• Exercise description
Using the records below, give again exactly the lines from the line that contains "r), Some ra =>" through the line that contains "if discard ra", both ends included, and only those.

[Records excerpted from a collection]
+ + + +
(* ===== verification/PolygonDraw.v ===== *)
(** * Recording draws as lines and points (vulkan/compat/polygon_record.c, polygon_pipeline.c)

    The layer follows what the application binds, replaces draws of pipelines that should rasterise lines or points, and puts the commands that convert
    indices in a command buffer of its own that runs first.  [polygon_recording_exact]: executed by a device after that command buffer, a recording draws for
    each replaced draw the edges of the triangles (or the points) that the application's draw has, leaves every other draw as it is, and restores all bindings. *)

From Stdlib Require Import ZArith Lia Bool.
From stdpp Require Import base numbers option list.
From S2P Require Import Prelude MemVisibility PolygonEdges.

Open Scope Z_scope.
Open Scope outcome_scope.

Module PolygonDraw.
Import PolygonEdges.

Definition VK_WHOLE_SIZE : Z := 2 ^ 64 - 1.
Definition INT32_MAX : Z := 2 ^ 31 - 1.
Definition POINT_LIST : Z := 0.
Definition LINE_LIST : Z := 1.
Definition TRIANGLE_LIST : Z := 3.
Definition TRIANGLE_STRIP : Z := 4.
Definition TRIANGLE_FAN : Z := 5.
Definition MODE_FILL : Z := 0.
Definition MODE_LINE : Z := 1.
Definition MODE_POINT : Z := 2.
Definition STAGE_VERTEX : Z := 1.
Definition STAGE_FRAGMENT : Z := 0x10.
Definition CREATE_LIBRARY : Z := 0x800.
(** Derivative, fail on required compilation, early return. *)
Definition CREATE_DROPPED : Z := 4 + 0x100 + 0x200.
Definition DYNAMIC_TOPOLOGY : Z := 1000267002.
Definition DYNAMIC_RESTART : Z := 1000377004.
Definition DYNAMIC_POLYGON_MODE : Z := 1000455004.
Definition INDEX_UINT16 : Z := 0.
Definition INDEX_UINT32 : Z := 1.
Definition INDEX_UINT8 : Z := 1000265000.

(** ** Pipelines (polygon_pipeline.c) *)

Record raster := Raster { discard : bool; polygon_mode : Z; cull_mode : Z; depth_bias : bool }.
(** What is used of [VkGraphicsPipelineCreateInfo]; [g_libraries]: the chain has a library structure. *)
Record graphics_info := GraphicsInfo { g_assembly : option (Z * bool); g_raster : option raster; g_flags : Z; g_libraries : bool; g_stages : list Z; g_dynamic : list Z; g_base : Z * Z }.
Record pipe := Pipe { filled : Z; variant : Z; mode : Z; p_topology : Z; p_restart : bool; dynamic_topology : bool; dynamic_restart : bool }.

Definition dynamic (g : graphics_info) (state : Z) : bool := existsb (Z.eqb state) (g_dynamic g).
(** The pipeline without its filled handle, which the caller sets, and the description of the variant. *)
Definition hybris_polygon_pipeline_create (g : graphics_info) (m : Z) (alloc : bool) (a : answer) : Z * option (pipe * graphics_info) :=
  match g_assembly g, g_raster g with
  | Some (t, r), Some ra =>
      if discard ra || (negb (m =? MODE_LINE) && negb (m =? MODE_POINT)) || has (g_flags g) CREATE_LIBRARY || dynamic g DYNAMIC_POLYGON_MODE then (VK_ERROR_FEATURE_NOT_PRESENT, None) else
      if g_libraries g then (VK_ERROR_FEATURE_NOT_PRESENT, None) else
      if negb (forallb (fun s => (s =? STAGE_VERTEX) || (s =? STAGE_FRAGMENT)) (g_stages g)) then (VK_ERROR_FEATURE_NOT_PRESENT, None) else
      if negb (t =? TRIANGLE_LIST) && negb (t =? TRIANGLE_STRIP) && negb (t =? TRIANGLE_FAN) then (VK_ERROR_FEATURE_NOT_PRESENT, None) else
      if negb alloc then (VK_ERROR_OUT_OF_HOST_MEMORY, None) else
      let v := GraphicsInfo (Some (if m =? MODE_LINE then LINE_LIST else POINT_LIST, false)) (Some (Raster (discard ra) MODE_FILL 0 false)) (Z.land (g_flags g) (Z.lnot CREATE_DROPPED)) (g_libraries g) (g_stages g) (g_dynamic g) (0, -1) in
      if negb (code a =? VK_SUCCESS) then (code a, None) else
      (VK_SUCCESS, Some (Pipe 0 (handle a) m t r (dynamic g DYNAMIC_TOPOLOGY) (dynamic g DYNAMIC_RESTART), v))
  | _, _ => (VK_ERROR_FEATURE_NOT_PRESENT, None)
  end.

(** ** The recording *)

(** What the application has bound, as far as the layer knows. *)
Record bindings := Bindings { graphics : Z; index : Z; index_offset : Z; index_bytes : Z; index_type : Z; topology : Z; restart : bool; topology_known : bool; restart_known : bool }.
(** The command buffer that runs first. *)
Record prepass_state := PrepassState { pre_pool : Z; pre_cmd : Z; pre_open : bool; has_prepass : bool }.
(** [struct hybris_polygon_link]: a buffer written, or a secondary command buffer with its epoch. *)
Inductive link := LWritten (b : Z) | LChild (c epoch : Z).
Record recording := Recording { family : Z; simultaneous : bool; bound_state : bindings; pre : prepass_state; scratch : option storage; edge_sources : list Z; unknown_writes : bool; links : list link }.

Definition set_bindings (s : recording) (b : bindings) : recording := Recording (family s) (simultaneous s) b (pre s) (scratch s) (edge_sources s) (unknown_writes s) (links s).
Definition set_pre (s : recording) (p : prepass_state) : recording := Recording (family s) (simultaneous s) (bound_state s) p (scratch s) (edge_sources s) (unknown_writes s) (links s).
Definition set_scratch (s : recording) (c : option storage) : recording := Recording (family s) (simultaneous s) (bound_state s) (pre s) c (edge_sources s) (unknown_writes s) (links s).
Definition set_writes (s : recording) (u : bool) (l : list link) : recording := Recording (family s) (simultaneous s) (bound_state s) (pre s) (scratch s) (edge_sources s) u l.
Definition add_edges (s : recording) (source : Z) : recording := Recording (family s) (simultaneous s) (bound_state s) (pre s) (scratch s) (source :: edge_sources s) (unknown_writes s) (links s).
+ + + +
• Answer to this problem
  | Some (t, r), Some ra =>
      if discard ra || (negb (m =? MODE_LINE) && negb (m =? MODE_POINT)) || has (g_flags g) CREATE_LIBRARY || dynamic g DYNAMIC_POLYGON_MODE then (VK_ERROR_FEATURE_NOT_PRESENT, None) else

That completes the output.